The announcement of a new tranche of share buybacks totaling US$255.7 million this quarter, part of an ongoing US$3.90 billion program, stands out for its relevance. This move supports ongoing capital return efforts and may factor into CBRE’s ability to maintain shareholder value and offset potential headwinds from cyclical risks or global uncertainty, reinforcing short-term performance drivers.
However, investors should also keep in mind that, despite recent momentum, market exposure to recession and interest rate shifts could cause...
Read the full narrative on CBRE Group (it's free!)
CBRE Group's outlook anticipates $50.1 billion in revenue and $2.3 billion in earnings by 2028. This projection assumes a 9.5% annual revenue growth rate and an earnings increase of $1.2 billion from the current $1.1 billion level.

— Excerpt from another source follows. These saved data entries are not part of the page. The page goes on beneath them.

(** X1.  The Gaussian term is homogeneous of degree two in the nuisance
    part of the input, for any cached matrix: scaling the nuisance
    parameters by [c] scales the term by [c*c], and a call that raises a
    shape error still raises it.  In particular the term is even: it is
    the same at [-theta] and at [theta]. *)
Theorem gauss_term_homogeneous (self : Advanced.t R) (x x' : list R) :
  let n := num_templates (Base._templates (Advanced.base self)) in
  (forall c : R,
     skipn n x' = map (Rmult c) (skipn n x) ->
     Advanced.gauss_term self x' =
     (g <- Advanced.gauss_term self x ;; Ok (c * c * g))) /\
  (skipn n x' = map Ropp (skipn n x) ->
   Advanced.gauss_term self x' = Advanced.gauss_term self x).
Proof.
  intros n.
  assert (Hc : forall c : R,
     skipn n x' = map (Rmult c) (skipn n x) ->
     Advanced.gauss_term self x' =
     (g <- Advanced.gauss_term self x ;; Ok (c * c * g))).
  { intros c Hx. unfold Advanced.gauss_term. fold n. rewrite Hx.
    rewrite vecmat_scale.
    destruct (Np.vecmat (skipn n x) (Advanced._block_diag_inv_corr_mats self))
      as [left|e]; [|reflexivity].
    cbn [bind]. rewrite dot_scale.
    destruct (Np.dot left (skipn n x)) as [q|e]; [|reflexivity].
    cbn [bind]. f_equal. cbn [s_mul s_half R_scalar]. ring. }
  split; [exact Hc|].
  intros Hx. rewrite (Hc (-1)).
  - destruct (Advanced.gauss_term self x) as [g|e]; [|reflexivity].
    cbn [bind]. f_equal. ring.
  - rewrite Hx. apply map_ext. intros a. ring.
Qed.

Uncover how CBRE Group's forecasts yield a $162.00 fair value, a 4% upside to its current price.
Simply Wall St Community members provided three distinct fair value estimates for CBRE, ranging from US$161.74 to US$218.54 per share. Market participants sharply disagree on valuation, especially given that economic conditions may influence corporate project demand and CBRE’s earnings outlook, explore more investor viewpoints inside.
Explore 3 other fair value estimates on CBRE Group - why the stock might be worth as much as 41% more than the current price!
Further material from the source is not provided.